The aim of all this?  To develop internal self-awareness, to develop abstract thought, to develop “executive self-control,” and to develop the capacity to focus.  As the data show,  Tools for the Mind works.  Why?  Because the kids set a purpose– one over which they have lots of control and which is both fun and meaningful– and then they are immersed in a state of “flow” in focused, sustained play, which makes their brains get used to long-term focus on something (playing at a role, listening to others, telling  a story, etc).  Crucially, it also teaches them to reflect and wait before talking and acting.

There is a fascinating aside in this chapter: in a 1975 Russian study, Z. V. Manuilenko asked five year olds to stand still, which they did for an average of two minutes. When the same kids to pretend they were on-duty palace guards, they were able to stand still for eleven minutes. Doesn’t work for younger kids and works less-well for older kids, but still…

Bodrova and Leong note that many of the demonstrated benefits of play are not reducible to isolated, time-specific, snapshot-style measurement. Indeed, they argue that the assumption that “the measurement of isolated skills over discrete intervals of time will accurately reflect the mechanisms of development” is wrong. Like language acquisition, play is complex and long-term. Their article is well worth a read.

So how does this apply to the comprehensible input classroom? 

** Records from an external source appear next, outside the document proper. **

(* ===== verification/ConstBuffer.v ===== *)
(** * ConstBuffer (buffer/const_buffer.cc): a read-only view of a byte block

    The object is the record [t]; [data_ = None] is a null pointer.  [view]
    is the abstract content of a well-formed buffer: the bytes left to read. *)

From S2P Require Import Prelude.
Local Open Scope Z_scope.

Record t : Type := mk {
  data_ : option (list Z);
  size_ : Z;
  offset_ : Z
}.

(** The block a pointer designates. *)
Definition block (d : option (list Z)) : list Z := default [] d.

(** [ConstBuffer(const void* data, uint64_t size)]. *)
Definition make (data : option (list Z)) (size : Z) : t := mk data size 0.

Definition set_offset (offset : Z) : M t unit := fun b =>
  (Ok (), mk (data_ b) (size_ b) offset).

Definition advance_offset (nbytes : Z) : M t unit := fun b =>
  (Ok (), mk (data_ b) (size_ b) (u64 (offset_ b + nbytes))).

(** [cur_data()], followed by an access to [nbytes] bytes. *)
Definition cur_data (b : t) (nbytes : Z) : res (list Z) :=
  memread (block (data_ b)) (offset_ b) nbytes.

Definition end_ (b : t) : bool := offset_ b =? size_ b.

Definition nbytes_left_to_read (b : t) : Z := u64 (size_ b - offset_ b).

Definition read (nbytes : Z) : M t (list Z) := fun b =>
  if size_ b <? u64 (offset_ b + nbytes) then
    (Err SC_ConstBuffer "Read buffer overflow", b)
  else
    match memread (block (data_ b)) (offset_ b) nbytes with
    | Ok x => (Ok x, mk (data_ b) (size_ b) (u64 (offset_ b + nbytes)))
    | _ => (UB, b)
    end.

(** [read_with_shift]: the copied bytes, every [uint64_t] cell increased by
    [offset]. *)
Fixpoint shift_cells (n : nat) (offset : Z) (bs : list Z) : list Z :=
  match n with
  | O => []
  | S n => to_bytes U64 (u64 (offset + of_bytes U64 (take 8 bs)))
             ++ shift_cells n offset (drop 8 bs)
  end.

Definition read_with_shift (nbytes offset : Z) : M t (list Z) := fun b =>
  let buffer_cell_num := nbytes / 8 in
  match memread (block (data_ b)) (offset_ b) (8 * buffer_cell_num) with
  | Ok x => (Ok (shift_cells (Z.to_nat buffer_cell_num) offset x),
             mk (data_ b) (size_ b) (u64 (offset_ b + nbytes)))
  | _ => (UB, b)
  end.

(** [read(&v, sizeof(T))]. *)
Definition read_val (ty : ctype) : M t Z :=
  bs ← read (csize ty); mret (of_bytes ty bs).

(** ** Specification *)

Definition wf (b : t) : Prop :=
  0 ≤ offset_ b ≤ size_ b ∧ size_ b ≤ zlen (block (data_ b)) ∧ size_ b < 2 ^ 64.

Definition view (b : t) : list Z :=
  slice (offset_ b) (size_ b - offset_ b) (block (data_ b)).

Lemma zlen_view b : wf b → zlen (view b) = size_ b - offset_ b.
Proof. intros (?&?&?). apply zlen_slice; lia. Qed.

Lemma view_make data : zlen data < 2 ^ 64 →
  wf (make (Some data) (zlen data)) ∧ view (make (Some data) (zlen data)) = data.
Proof.
  intros. pose proof (zlen_nonneg data). split.
  - repeat split; simpl; lia.
  - unfold view. simpl. rewrite Z.sub_0_r. apply slice_all.
Qed.

(** Reading advances the view. *)
Lemma read_view b x rest :
  wf b → view b = x ++ rest →
  ∃ b', read (zlen x) b = (Ok x, b') ∧ wf b' ∧ view b' = rest ∧
        data_ b' = data_ b ∧ size_ b' = size_ b ∧ offset_ b' = offset_ b + zlen x.
Proof.
  intros Hwf Hv. pose proof (zlen_view b Hwf) as Hl. rewrite Hv, zlen_app in Hl.
  pose proof (zlen_nonneg x). pose proof (zlen_nonneg rest).
  destruct Hwf as (Ho & Hs & Hb). unfold read.
  rewrite u64_id by lia. rewrite (proj2 (Z.ltb_ge _ _)) by lia.
  rewrite memread_ok by lia.
  assert (slice (offset_ b) (zlen x) (block (data_ b)) = x) as ->.
  { unfold view in Hv.
    apply (f_equal (take (length x))) in Hv.
    rewrite take_app_length in Hv. rewrite <- Hv at 2. unfold slice, zlen in *.
    rewrite take_take. f_equal. lia. }
  eexists. split; [reflexivity|]. simpl. repeat split; simpl; try lia.
  unfold view in *. simpl. apply (f_equal (drop (length x))) in Hv.
  rewrite drop_app_length in Hv. rewrite <- Hv. unfold slice, zlen in *.
  rewrite skipn_firstn_comm, drop_drop. f_equal; [lia|]. f_equal. lia.
Qed.

Lemma read_short b n :
  wf b → zlen (view b) < n < 2 ^ 63 → size_ b < 2 ^ 63 →
  read n b = (Err SC_ConstBuffer "Read buffer overflow", b).
Proof.
  intros Hwf Hn Hs. rewrite zlen_view in Hn by done. destruct Hwf as (Ho & _ & _).
  unfold read. rewrite u64_id by lia. by rewrite (proj2 (Z.ltb_lt _ _)) by lia.
Qed.

Lemma read_val_view b ty v rest :
  wf b → in_ctype ty v → view b = to_bytes ty v ++ rest →
  ∃ b', read_val ty b = (Ok v, b') ∧ wf b' ∧ view b' = rest ∧
        data_ b' = data_ b ∧ size_ b' = size_ b ∧ offset_ b' = offset_ b + csize ty.
Proof.
  intros Hwf Hv Hview. destruct (read_view _ _ _ Hwf Hview) as (b' & Hr & H1).
  rewrite zlen_to_bytes in Hr, H1.
  exists b'. split; [|done]. unfold read_val, mbind, M_bind. rewrite Hr.
  unfold mret, M_ret. by rewrite of_to_bytes.
Qed.

(** ** Parsers

    [parses m x a]: on a buffer whose view starts with the bytes [x], the
    operation [m] consumes exactly [x] and returns [a]. *)
Definition parses {A} (m : M t A) (x : list Z) (a : A) : Prop :=
  ∀ b rest, wf b → view b = x ++ rest →
  ∃ b', m b = (Ok a, b') ∧ wf b' ∧ view b' = rest ∧
        data_ b' = data_ b ∧ size_ b' = size_ b ∧ offset_ b' = offset_ b + zlen x.

Lemma parses_ret {A} (a : A) : parses (mret a) [] a.
Proof. intros b rest ? ?. exists b. unfold zlen. simpl. repeat split; try apply H; try done. lia. Qed.

Lemma parses_bind {A B} (m : M t A) (k : A → M t B) x y a c :
  parses m x a → parses (k a) y c → parses (m ≫= k) (x ++ y) c.
Proof.
  intros Hm Hk b rest Hwf Hv. rewrite <- app_assoc in Hv.
  destruct (Hm _ _ Hwf Hv) as (b1 & E1 & Hwf1 & Hv1 & Hd1 & Hs1 & Ho1).
  destruct (Hk _ _ Hwf1 Hv1) as (b2 & E2 & Hwf2 & Hv2 & Hd2 & Hs2 & Ho2).
  exists b2. unfold mbind, M_bind. rewrite E1. rewrite zlen_app.
  repeat split; try done; try congruence; try apply Hwf2. lia.
Qed.

Lemma parses_read x n : n = zlen x → parses (read n) x x.
Proof. intros -> b rest Hwf Hv. by apply read_view. Qed.

Lemma parses_val ty v : in_ctype ty v → parses (read_val ty) (to_bytes ty v) v.
Proof.
  intros Hv b rest Hwf Hview. rewrite zlen_to_bytes. by eapply read_val_view.
Qed.

(** Runs a parser over [n] records in a row. *)
Fixpoint read_many {A} (n : nat) (m : M t A) : M t (list A) :=
  match n with
  | O => mret []
  | S n => a ← m; l ← read_many n m; mret (a :: l)
  end.

Lemma parses_many {A} (m : M t A) (enc : A → list Z) (l : list A) n :
  n = length l → (∀ a, a ∈ l → parses m (enc a) a) →
  parses (read_many n m) (concat (enc <$> l)) l.
Proof.
  intros -> Hm. induction l as [|a l IH]; simpl; [apply parses_ret|].
  eapply parses_bind; [apply Hm; left|].
  rewrite <- (app_nil_r (concat _)).
  eapply parses_bind; [apply IH; intros; apply Hm; by right|]. apply parses_ret.
Qed.

Create HintDb serial.
#[export] Hint Resolve parses_ret parses_read parses_val : serial.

We want ourselves and the kids to get into a state of “flow”– or close to it– defined by Wikipedia roughly as

  1. intense and focused concentration on the present moment
  2. merging of action and awareness
  3. a loss of reflective self-consciousness
  4. a sense of personal control or agency over the situation or activity
  5. a distortion of temporal experience, [where] one’s subjective experience of time is altered
  6. experience of the activity as intrinsically rewarding, also referred to as autotelic experience

a) When we are using a story, we are “playing” in the sense that we are creating something over which we have control.  The byproduct: kids are learning– or having reinforced their capacity– to focus on– and through– imaginative elaboration.  The kids have to remember details, listen, and contribute.

b) We are asking the kids to engage in intrinsically rewarding– autotelic– activity.  They are not “doing stuff” to learn Language ____.  They don’t “do stuff” for the payment reward of marks.   A good story is interesting in its own right.  I have never in fifteen years of teaching met a kid who didn’t like a story.  Hell, I can– and do– read short stories and even novels aloud to Grade 12 students…and they love it!

In education, what you really want is for kids to not know/realise they are learning. What they do should– insofar as possible– be inherently interesting. As a side-product, they learn facts or skills or whatever.

c) We try to ditch self-consciousness as much as possible.  We don’t force the kids to talk if they can’t or don’t want to (other than easy, choral answers– yes, no, one-word).  We make them feel “safe.”  We do P.Q.A. with our superstars, and our actors are kids who want to act.  This allows us to “smuggle” grammar and vocab into the kids’ minds.

d)  When stories rock, we lose track of time.

e) as far as possible, we try to “blend” action and awareness (of at least language) by keeping things comprehensible and interesting– will the boy find his lost cat?  Will Mother Nature punish the chica mala who is littering Starbucks cups in the Amazon?

The side-effect of T.P.R.S.– one which will benefit kids everywhere, as do the Tools of the Mind practices– is going to be an ability to focus.  Rather than providing a “variety” of “activities” which “address core competencies” and “attributes” and other edubabble, we provide one, deep, long creative and interesting activity: a story.  We’re doing via language what Vipassana does via meditation for the brain.

In a world where kids are on-screen– with texts to answer, “likes” to click on, links to follow and shiny chattery games to play– for four hours a daydeep sustained focus is a crucial skill.  Whatever you do in life, you need to be able to tune in to your activity, tune out distractions, and “soak it up.” And if creative play develops that…awesome!